CU77 wrote: ↑Thu Jul 09, 2020 6:55 pm
wgdsr wrote: ↑Thu Jul 09, 2020 4:25 pm
where did the who say the evidence for aerosol transmission, indoor or otherwise, is convincing?
They said they're changing the guidelines to take aerosol transmission into account. Why change the guidelines if you're not convinced by the evidence?

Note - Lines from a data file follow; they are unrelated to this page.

(* ===== verification/SbiScratch.v ===== *)
(** * [sbi_scratch.c], [sbi_scratch.h], [sbi_math.c]

    The tables that map hart indices to hart ids and scratch areas, the
    allocator of the per-hart extra space, and [log2roundup].

    [scratch_state] holds the globals of [sbi_scratch.c]; [sbi_platform] the
    two platform fields [sbi_scratch_init] reads.  [hartid_to_scratch] is a
    function of the firmware's assembly, reached through a pointer, and so a
    parameter.  A table access outside the array is [None]. *)

From S2P Require Import Prelude SbiString SbiBitops.

Definition SBI_HARTMASK_MAX_BITS : Z := 128.
Definition SBI_SCRATCH_EXTRA_SPACE_OFFSET : Z := 15 * 8.
Definition SBI_SCRATCH_SIZE : Z := 4096.
Definition NEG1U : Z := 2 ^ 32 - 1.

Record sbi_platform := mkPlat {
  hart_count : Z;
  hart_index2id : option (list Z)
}.

Record scratch_state := mkScratch {
  last_hartindex_having_scratch : Z;
  hartindex_to_hartid_table : list Z;
  hartindex_to_scratch_table : list Z;
  extra_offset : Z
}.

(** The globals before [sbi_scratch_init]. *)
Definition scratch_globals : scratch_state :=
  mkScratch 0 (NEG1U :: replicate 128 0) (replicate 129 0) SBI_SCRATCH_EXTRA_SPACE_OFFSET.

(** [a[i] = v] on an array. *)
Definition wr (a : list Z) (i v : Z) : option (list Z) :=
  if (0 <=? i) && (i <? Z.of_nat (length a)) then Some (<[Z.to_nat i := v]> a) else None.

(** The loop [for (i = 0; i <= last; i++)] with [n] iterations left. *)
Fixpoint hartid_loop (n : nat) (table : list Z) (i hartid : Z) : option Z :=
  match n with
  | O => Some NEG1U
  | S n' =>
      h ← rd table i;
      if h =? hartid then Some i else hartid_loop n' table (i + 1) hartid
  end.

Definition sbi_hartid_to_hartindex (st : scratch_state) (hartid : Z) : option Z :=
  hartid_loop (Z.to_nat (last_hartindex_having_scratch st + 1))
    (hartindex_to_hartid_table st) 0 hartid.

Definition sbi_hartindex_valid (st : scratch_state) (hartindex : Z) : bool :=
  hartindex <=? last_hartindex_having_scratch st.

Definition sbi_hartindex_to_hartid (st : scratch_state) (hartindex : Z) : option Z :=
  if hartindex <=? last_hartindex_having_scratch st
  then rd (hartindex_to_hartid_table st) hartindex else Some NEG1U.

Definition sbi_hartindex_to_scratch (st : scratch_state) (hartindex : Z) : option Z :=
  if hartindex <=? last_hartindex_having_scratch st
  then rd (hartindex_to_scratch_table st) hartindex else Some 0.

Definition sbi_hartid_to_scratch (st : scratch_state) (hartid : Z) : option Z :=
  i ← sbi_hartid_to_hartindex st hartid; sbi_hartindex_to_scratch st i.

Definition sbi_hartid_valid (st : scratch_state) (hartid : Z) : option bool :=
  i ← sbi_hartid_to_hartindex st hartid; Some (sbi_hartindex_valid st i).

Definition plat_hartid (plat : sbi_platform) (i : Z) : option Z :=
  match hart_index2id plat with Some t => rd t i | None => Some i end.

Fixpoint scratch_init_loop (hartid_to_scratch : Z -> Z -> Z) (plat : sbi_platform)
    (n : nat) (i : Z) (st : scratch_state) : option scratch_state :=
  match n with
  | O => Some st
  | S n' =>
      h ← plat_hartid plat i;
      ids ← wr (hartindex_to_hartid_table st) i h;
      scs ← wr (hartindex_to_scratch_table st) i (hartid_to_scratch h i);
      scratch_init_loop hartid_to_scratch plat n' (i + 1)
        (mkScratch (last_hartindex_having_scratch st) ids scs (extra_offset st))
  end.

Definition sbi_scratch_init (hartid_to_scratch : Z -> Z -> Z) (plat : sbi_platform)
    (st : scratch_state) : option scratch_state :=
  st ← scratch_init_loop hartid_to_scratch plat (Z.to_nat (hart_count plat)) 0 st;
  Some (mkScratch (u32 (hart_count plat - 1)) (hartindex_to_hartid_table st)
          (hartindex_to_scratch_table st) (extra_offset st)).

(** Zero [size] bytes at [off] in the scratch area of each hart that has one. *)
Fixpoint zero_loop (st : scratch_state) (m : mem) (off size : Z) (n : nat) (i : Z)
    : option mem :=
  match n with
  | O => Some m
  | S n' =>
      r ← sbi_hartindex_to_scratch st i;
      zero_loop st (if r =? 0 then m else (sbi_memset m (r + off) 0 size).1)
        off size n' (i + 1)
  end.

Definition sbi_scratch_alloc_offset (st : scratch_state) (m : mem) (size : Z)
    : option (Z * scratch_state * mem) :=
  if size =? 0 then Some (0, st, m)
  else
    let size := Z.land (u64 (size + 7)) (not64 7) in
    if SBI_SCRATCH_SIZE <? u64 (extra_offset st + size) then Some (0, st, m)
    else
      let ret := extra_offset st in
      let st' := mkScratch (last_hartindex_having_scratch st)
                   (hartindex_to_hartid_table st) (hartindex_to_scratch_table st)
                   (u64 (extra_offset st + size)) in
      if ret =? 0 then Some (ret, st', m)
      else
        m' ← zero_loop st' m ret size
               (Z.to_nat (last_hartindex_having_scratch st + 1)) 0;
        Some (ret, st', m').

Definition sbi_scratch_free_offset (st : scratch_state) (offset : Z) : scratch_state := st.

Definition sbi_scratch_used_space (st : scratch_state) : Z := extra_offset st.

(** [log2roundup]: the loop runs at most [__riscv_xlen] times. *)
Fixpoint log2roundup_loop (n : nat) (x ret : Z) : Z :=
  match n with
  | O => ret
  | S n' => if x <=? u64 (Z.shiftl 1 ret) then ret else log2roundup_loop n' x (ret + 1)
  end.

Definition log2roundup (x : Z) : Z := log2roundup_loop 64 x 0.

(** ** Lemmas *)

(** The tables are in the state [sbi_scratch_init] leaves them in. *)
Definition scratch_wf (st : scratch_state) : Prop :=
  0 <= last_hartindex_having_scratch st < SBI_HARTMASK_MAX_BITS /\
  length (hartindex_to_hartid_table st) = 129%nat /\
  length (hartindex_to_scratch_table st) = 129%nat.

(** The allocator's mark is aligned and inside the scratch area. *)
Definition extra_ok (st : scratch_state) : Prop :=
  SBI_SCRATCH_EXTRA_SPACE_OFFSET <= extra_offset st <= SBI_SCRATCH_SIZE /\
  (8 | extra_offset st).

Lemma rd_insert a i j v :
  0 <= i < Z.of_nat (length a) ->
  rd (<[Z.to_nat i := v]> a) j = if j =? i then Some v else rd a j.
Proof.
  intros Hi. unfold rd. destruct (Z.ltb_spec j 0); destruct (Z.eqb_spec j i).
  - lia.
  - done.
  - subst. apply list_lookup_insert_eq. lia.
  - apply list_lookup_insert_ne. lia.
Qed.

Lemma rd_in a i : 0 <= i < Z.of_nat (length a) -> is_Some (rd a i).
Proof. intros H. destruct (rd_Some a i H) as [w ->]. eauto. Qed.

Lemma hartid_loop_spec n table i hartid :
  0 <= i -> i + Z.of_nat n <= Z.of_nat (length table) ->
  exists r, hartid_loop n table i hartid = Some r /\
    ((i <= r < i + Z.of_nat n /\ rd table r = Some hartid /\
      forall j, i <= j < r -> rd table j <> Some hartid) \/
     (r = NEG1U /\ forall j, i <= j < i + Z.of_nat n -> rd table j <> Some hartid)).
Proof.
  revert i. induction n as [|n IH]; intros i Hi Hn; cbn [hartid_loop].
  { exists NEG1U. split; [done|right]. split; [done|lia]. }
  destruct (rd_Some table i ltac:(lia)) as [h Hh]. rewrite Hh. cbn.
  destruct (Z.eqb_spec h hartid) as [->|Hne].
  { exists i. split; [done|left]. repeat split; [lia..|done|lia]. }
  destruct (IH (i + 1) ltac:(lia) ltac:(lia)) as (r & -> & H). exists r. split; [done|].
  assert (rd table i <> Some hartid) by congruence.
  destruct H as [(Hr & Ht & Hj)|(-> & Hj)]; [left|right].
  - repeat split; [lia..|done|]. intros j ?. destruct (Z.eq_dec j i) as [->|]; [done|].
    apply Hj. lia.
  - split; [done|]. intros j ?. destruct (Z.eq_dec j i) as [->|]; [done|]. apply Hj. lia.
Qed.

Lemma hartindex_to_scratch_total st i :
  scratch_wf st -> 0 <= i -> is_Some (sbi_hartindex_to_scratch st i).
Proof.
  intros (Hl & _ & H2) Hi. unfold sbi_hartindex_to_scratch.
  destruct (Z.leb_spec i (last_hartindex_having_scratch st)); [|eauto].
  apply rd_in. unfold SBI_HARTMASK_MAX_BITS in *. lia.
Qed.

Lemma scratch_init_loop_spec f plat n i st :
  0 <= i -> i + Z.of_nat n <= 129 ->
  length (hartindex_to_hartid_table st) = 129%nat ->
  length (hartindex_to_scratch_table st) = 129%nat ->
  (forall j, i <= j < i + Z.of_nat n -> is_Some (plat_hartid plat j)) ->
  exists st', scratch_init_loop f plat n i st = Some st' /\
    length (hartindex_to_hartid_table st') = 129%nat /\
    length (hartindex_to_scratch_table st') = 129%nat /\
    extra_offset st' = extra_offset st /\
    (forall j, 0 <= j < i -> rd (hartindex_to_hartid_table st') j
                              = rd (hartindex_to_hartid_table st) j) /\
    (forall j, 0 <= j < i -> rd (hartindex_to_scratch_table st') j
                              = rd (hartindex_to_scratch_table st) j) /\
    (forall j h, i <= j < i + Z.of_nat n -> plat_hartid plat j = Some h ->
       rd (hartindex_to_hartid_table st') j = Some h /\
       rd (hartindex_to_scratch_table st') j = Some (f h j)).
Proof.
  revert i st. induction n as [|n IH]; intros i st Hi Hn H1 H2 Hp; cbn [scratch_init_loop].
  { exists st. repeat split; try done; lia. }
  destruct (Hp i ltac:(lia)) as [h Hh]. rewrite Hh. cbn.
  unfold wr. rewrite H1, H2.
  replace ((0 <=? i) && (i <? Z.of_nat 129)) with true by (zcases; lia || done). cbn.
  match goal with |- context [scratch_init_loop _ _ _ _ ?s] => set (s1 := s) end.
  destruct (IH (i + 1) s1) as (st' & -> & L1 & L2 & He & K1 & K2 & K3); try lia.
  { subst s1; cbn. by rewrite length_insert. }
  { subst s1; cbn. by rewrite length_insert. }
  { intros j ?. apply Hp. lia. }
  exists st'. repeat split; try done.
  - intros j ?. rewrite K1 by lia. subst s1; cbn. rewrite rd_insert by lia.
    by destruct (Z.eqb_spec j i); [lia|].
  - intros j ?. rewrite K2 by lia. subst s1; cbn. rewrite rd_insert by lia.
    by destruct (Z.eqb_spec j i); [lia|].
  - destruct (Z.eq_dec j i) as [->|].
    + rewrite K1 by lia. subst s1; cbn. rewrite rd_insert, Z.eqb_refl by lia. congruence.
    + apply K3; [lia|done].
  - destruct (Z.eq_dec j i) as [->|].
    + rewrite K2 by lia. subst s1; cbn. rewrite rd_insert, Z.eqb_refl by lia. congruence.
    + apply K3; [lia|done].
Qed.

Lemma round8 size :
  0 <= size <= SBI_SCRATCH_SIZE ->
  exists s, Z.land (u64 (size + 7)) (not64 7) = s /\ size <= s < size + 8 /\ (8 | s).
Proof.
  unfold SBI_SCRATCH_SIZE. intros H. eexists. split; [done|].
  rewrite (wrap_small 64) by lia.
  change (not64 7) with (not64 (2 ^ 3 - 1)). rewrite land_not_mask by lia.
  change (2 ^ 3) with 8.
  pose proof (Z.mod_pos_bound (size + 7) 8 ltac:(lia)). split; [lia|].
  apply Z.mod_divide; [lia|]. rewrite Zminus_mod_idemp_r. by rewrite Z.sub_diag.
Qed.

(** The byte [x] lies in [[off, off + size)] of a scratch area of a hart below
    [n]. *)
Definition in_scratch (st : scratch_state) (off size : Z) (lo hi x : Z) : Prop :=
  exists i r, lo <= i < hi /\ sbi_hartindex_to_scratch st i = Some r /\ r <> 0 /\
              r + off <= x < r + off + size.

Lemma in_scratch_dec st off size k c x :
  in_scratch st off size k (k + Z.of_nat c) x \/
  ~ in_scratch st off size k (k + Z.of_nat c) x.
Proof.
  revert k. induction c as [|c IHc]; intros k; [right; intros (?&?&?&_); lia|].
  destruct (IHc (k + 1)) as [(j & r & ? & ? & ? & ?)|Hno].
  { left. exists j, r. split; [lia|done]. }
  destruct (sbi_hartindex_to_scratch st k) as [r|] eqn:Ek.
  2:{ right. intros (j & r & Hj & Hjr & ? & ?). destruct (Z.eq_dec j k) as [->|]; [congruence|].
      apply Hno. exists j, r. split; [lia|done]. }
  destruct (decide (r <> 0 /\ r + off <= x < r + off + size)) as [[? ?]|Hn].
  { left. exists k, r. split; [lia|done]. }
  right. intros (j & r' & Hj & Hjr & ? & ?). destruct (Z.eq_dec j k) as [->|].
  { apply Hn. by simplify_eq. }
  apply Hno. exists j, r'. split; [lia|done].
Qed.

Anyway, as a physicist, I've believed from day one that aerosol transmission had to be a bigger vector than surface transmission. Ample evidence for decades that people speaking, coughing, whatever, aerosolize whatever is in their mouths and noses. Why should the coronavirus be exempt from this process? And if it's on surfaces, it had to get there through the air. Which are you more likely to encounter, air or surfaces?
they had a release today:
Airborne transmission of coronavirus in restaurants, gyms and other closed spaces can't be ruled out, WHO says
https://www.cnbc.com/2020/07/09/airborn ... idappshare
the release is embedded in a link in the article. i wasn't being a wise guy, i was wondering if there was a differing statement somewhere. the "convincing evidence" quote had been utilized in numerous articles the last couple days via authors/researchers of the aerosol statement. maybe where you got it from. for now, their updated guidance is they can't rule it out.
it would seem to be a very tough thing to research conclusively, but what do i know? i also wouldn't know which opinion (for now) about the present day research has more qualified/believable guys and gals, but for my money the WHO folks don't leave a really high bar to get over. so there's that.
the closest they come is say that other respiratory airborne viruses can transmit that way.
what it comes down to i guess is droplet size, how long it can hang in the air, and how much virus is needed to infect. would seem hvac systems and general air flow become more important and not so much masks (non-medical) in that event, but guess we'll see.